THE ART OF JAPANESE MANAGEMENT by Richard Tanner & Anthony G. Athos Pascale


Email this review


Given the current thinking that American business might be able to match Japanese levels of performance by adopting people-oriented Japanese management methods, the near-simultaneous appearance of two books that make almost identical points is neither to be wondered at nor disparaged--especially since in both cases the authors are authorities in the field. But William Ouchi's Theory Z (p. 273), though its title suggests a magic formula, is actually the more fluid, less dictum-prone of the two (Theory Z simply means worker-involvement--as against A-type organization)--while Pascale and Athos tend to rely on the very either/or appositions they decry in American business practice. Chief case in point is their use of one Japanese firm, Matsushita (National, Panasonic), as the model of a tightly run, successful organization managed with concern for, and total support from, its employees; and one American firm, ITT under Harold Geneen's autocratic rule, as the example of a tightly run, successful organization that exacted a human cost and disintegrated when the boss-man left.

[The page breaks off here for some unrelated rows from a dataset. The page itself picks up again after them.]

(** A literal character compiled under [re.IGNORECASE]: a cased
    character matches the characters whose lower case is its own or one
    of its extra cases; another character matches itself. *)
Definition literal_ignore (av : cp) : cp -> bool :=
  if iscased av
  then fun c => mem_cp (tolower av :: fixes (tolower av)) (tolower c)
  else fun c => (c =? av)%N.

(** A literal word, and the same under [re.IGNORECASE]. *)
Definition Lit (w : str) : regex := Seqs (List.map (fun x => Chr (one x)) w).
Definition LitI (w : str) : regex :=
  Seqs (List.map (fun x => Chr (literal_ignore x)) w).

(** The group names of a pattern. *)
Fixpoint names (r : regex) : list string :=
  match r with
  | Eps | Chr _ | Eos => []
  | Seq r1 r2 | Alt r1 r2 => names r1 ++ names r2
  | Star _ r1 => names r1
  | Group g r1 => g :: names r1
  end.

(** [Matches r p rest c c']: the pattern [r] can consume exactly [p] when
    [rest] follows it, turning the groups [c] into [c']. The relation
    lists every way the matcher may take, without their order. *)
Inductive Matches : regex -> str -> str -> caps -> caps -> Prop :=
| M_Eps rest c : Matches Eps [] rest c c
| M_Chr (p : cp -> bool) x rest c :
    p x = true -> Matches (Chr p) [x] rest c c
| M_Seq r1 r2 p1 p2 rest c c1 c2 :
    Matches r1 p1 (p2 ++ rest) c c1 ->
    Matches r2 p2 rest c1 c2 ->
    Matches (Seq r1 r2) (p1 ++ p2) rest c c2
| M_AltL r1 r2 p rest c c1 :
    Matches r1 p rest c c1 -> Matches (Alt r1 r2) p rest c c1
| M_AltR r1 r2 p rest c c1 :
    Matches r2 p rest c c1 -> Matches (Alt r1 r2) p rest c c1
| M_StarDone g r1 rest c : Matches (Star g r1) [] rest c c
| M_StarMore g r1 p1 p2 rest c c1 c2 :
    Matches r1 p1 (p2 ++ rest) c c1 ->
    p1 <> [] ->
    Matches (Star g r1) p2 rest c1 c2 ->
    Matches (Star g r1) (p1 ++ p2) rest c c2
| M_Group g r1 p rest c c1 :
    Matches r1 p rest c c1 ->
    Matches (Group g r1) p rest c ((g, p) :: c1)
| M_EosEnd c : Matches Eos [] [] c c
| M_EosNl c : Matches Eos [] [nl] c c.

End Re.

(** ** Python floats: IEEE binary64 *)

Module PyFloat.

Definition prec : Z := 53.
Definition emax : Z := 1024.

Definition float := spec_float.

Definition fzero : float := S754_zero false.
Definition fmul : float -> float -> float := SFmul prec emax.
Definition fadd : float -> float -> float := SFadd prec emax.
Definition fsub : float -> float -> float := SFsub prec emax.
Definition fabs : float -> float := SFabs.
Definition flt : float -> float -> bool := SFltb.
Definition feq : float -> float -> bool := SFeqb.

(** The binary64 number nearest to [n / d] (ties to even), [0 <= n]. *)
Definition of_ratio (neg : bool) (n : Z) (d : positive) : float :=
  match n with
  | Z0 => S754_zero neg
  | Zpos _ =>
    let '(q, e, l) := SFdiv_core_binary prec emax n 0 (Zpos d) 0 in
    binary_round_aux prec emax neg q e l
  | Zneg _ => S754_nan
  end.

(** The value of a string of decimal digits, most significant first. *)
Definition digit_val (c : cp) : Z :=
  match todecimal c with
  | Some v => Z.of_N v
  | None => 0
  end.

Fixpoint digits_val (acc : Z) (ds : str) : Z :=
  match ds with
  | [] => acc
  | d :: ds' => digits_val (10 * acc + digit_val d) ds'
  end.

Fixpoint span_digits (s : str) : str * str :=
  match s with
  | [] => ([], [])
  | c :: t =>
    if isdecimal c then let '(ds, r) := span_digits t in (c :: ds, r)
    else ([], s)
  end.

(** [float(s)] on the strings the parser hands to it: surrounding
    whitespace is dropped, then decimal digits of any script with an
    optional fractional part ([12], [12.5], [12.], [.5]) are converted
    with correct rounding; any
    other text is a [ValueError], here [None]. The patterns of the parser
    admit only digits, separators and unit text in a numeric token, so the
    signs, exponents, underscores and special values that [float] accepts
    as well never reach it. *)
Definition float_of_str (s : str) : option float :=
  let '(ip, r) := span_digits (strip s) in
  match r with
  | [] =>
    match ip with
    | [] => None
    | _ => Some (of_ratio false (digits_val 0 ip) 1)
    end
  | c :: r' =>
    if (c =? 46)%N then
      let '(fp, r'') := span_digits r' in
      match r'', (ip ++ fp) with
      | [], _ :: _ =>
        Some (of_ratio false (digits_val 0 (ip ++ fp))
                (Z.to_pos (10 ^ Z.of_nat (List.length fp))))
      | _, _ => None
      end
    else None
  end.

(** Round half to even of [n / d], for [0 <= n]. *)
Definition div_half_even (n : Z) (d : Z) : Z :=
  let q := (n / d)%Z in
  let r := (n mod d)%Z in
  match (2 * r ?= d)%Z with
  | Lt => q
  | Gt => (q + 1)%Z
  | Eq => if Z.even q then q else (q + 1)%Z
  end.

(** The magnitude of a finite float in hundredths, its exact binary value
    rounded half to even: the digits that [round(x, 2)] and the format
    [.2f] both start from. *)
Definition hundredths (m : positive) (e : Z) : Z :=
  match e with
  | Zneg p => div_half_even (Zpos m * 100) (Z.pow 2 (Zpos p))
  | _ => (Zpos m * Z.pow 2 e * 100)%Z
  end.

(** [round(x, 2)] *)
Definition round2 (x : float) : float :=
  match x with
  | S754_finite s m e =>
    match e with
    | Zneg _ => of_ratio s (hundredths m e) 100
    | _ => x
    end
  | _ => x
  end.

End PyFloat.

Import PyFloat.

(** ** app/models.py *)

Module Models.

(** [datetime.date] *)
Record date := mkdate { year : Z; month : Z; day : Z }.

Definition is_leap (y : Z) : bool :=
  ((y mod 4 =? 0) && (negb (y mod 100 =? 0) || (y mod 400 =? 0)))%Z.

Definition days_in_month (y m : Z) : Z :=
  if (m =? 2)%Z then (if is_leap y then 29 else 28)
  else if ((m =? 4) || (m =? 6) || (m =? 9) || (m =? 11))%Z then 30
  else 31.

(** [date(y, m, d)] raises [ValueError] outside these bounds. *)
Definition valid_date (y m d : Z) : bool :=
  ((1 <=? y) && (y <=? 9999) && (1 <=? m) && (m <=? 12)
   && (1 <=? d) && (d <=? days_in_month y m))%Z.

Record ActItem := mkItem {
  name : str;
  quantity : float;
  unit : str;
  price : float
}.

(** The constructor [ActItem(name=..., quantity=..., unit=..., price=...)]:
    the fields [quantity] and [price] are declared [gt=0]; a value that
    is not greater than 0 (a NaN included) raises pydantic's
    [ValidationError] (a [ValueError]), here [None]; an infinite value
    passes the bound, as floats are not required to be finite. The field
    [name] carries no constraint. *)
Definition new_ActItem (n : str) (q : float) (un : str) (p : float)
  : option ActItem :=
  if flt fzero q && flt fzero p then Some (mkItem n q un p) else None.

(** [ActItem.__hash__] hashes the tuple
    [(name.lower(), unit.lower(), round(price, 2))]. The model keeps the
    tuple itself as the hash: two hashes are equal exactly when the tuples
    are equal (no collisions). *)
Definition hash_key (x : ActItem) : str * str * float :=
  (lower (name x), lower (unit x), round2 (price x)).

A second American firm, United under the successful and human but short-term management of Ed Carlson, is later introduced to underscore the need to institutionalize a people-oriented, all-pull-together management philosophy. But using bad tight-ship ITT and good tight-ship Matshusita as foils, on a one-on-one basis, obscures the underlying variables--most prominently, the importance of lifetime employment (which Pascale and Athos, as distinct from Ouchi, wish to discount) and of a lifelong ""desire for concurrence."" Thus, Pascale and Athos deem it ""remarkable"" that Matushita division managers don't find the system of controls ""oppressive,"" when any such thought or utterance would be remarkable indeed. To the extent that they also make overall comparisons, highlighting the disadvantages of ""macho-style"" management and the advantages of what they call the four ""soft"" elements (Staff, Style, Skills, Superordinate Goals), there is much to what they say; and to the extent that their Superordinate Goals embrace a ""spiritualism"" that is also in the air, the book will have an appeal.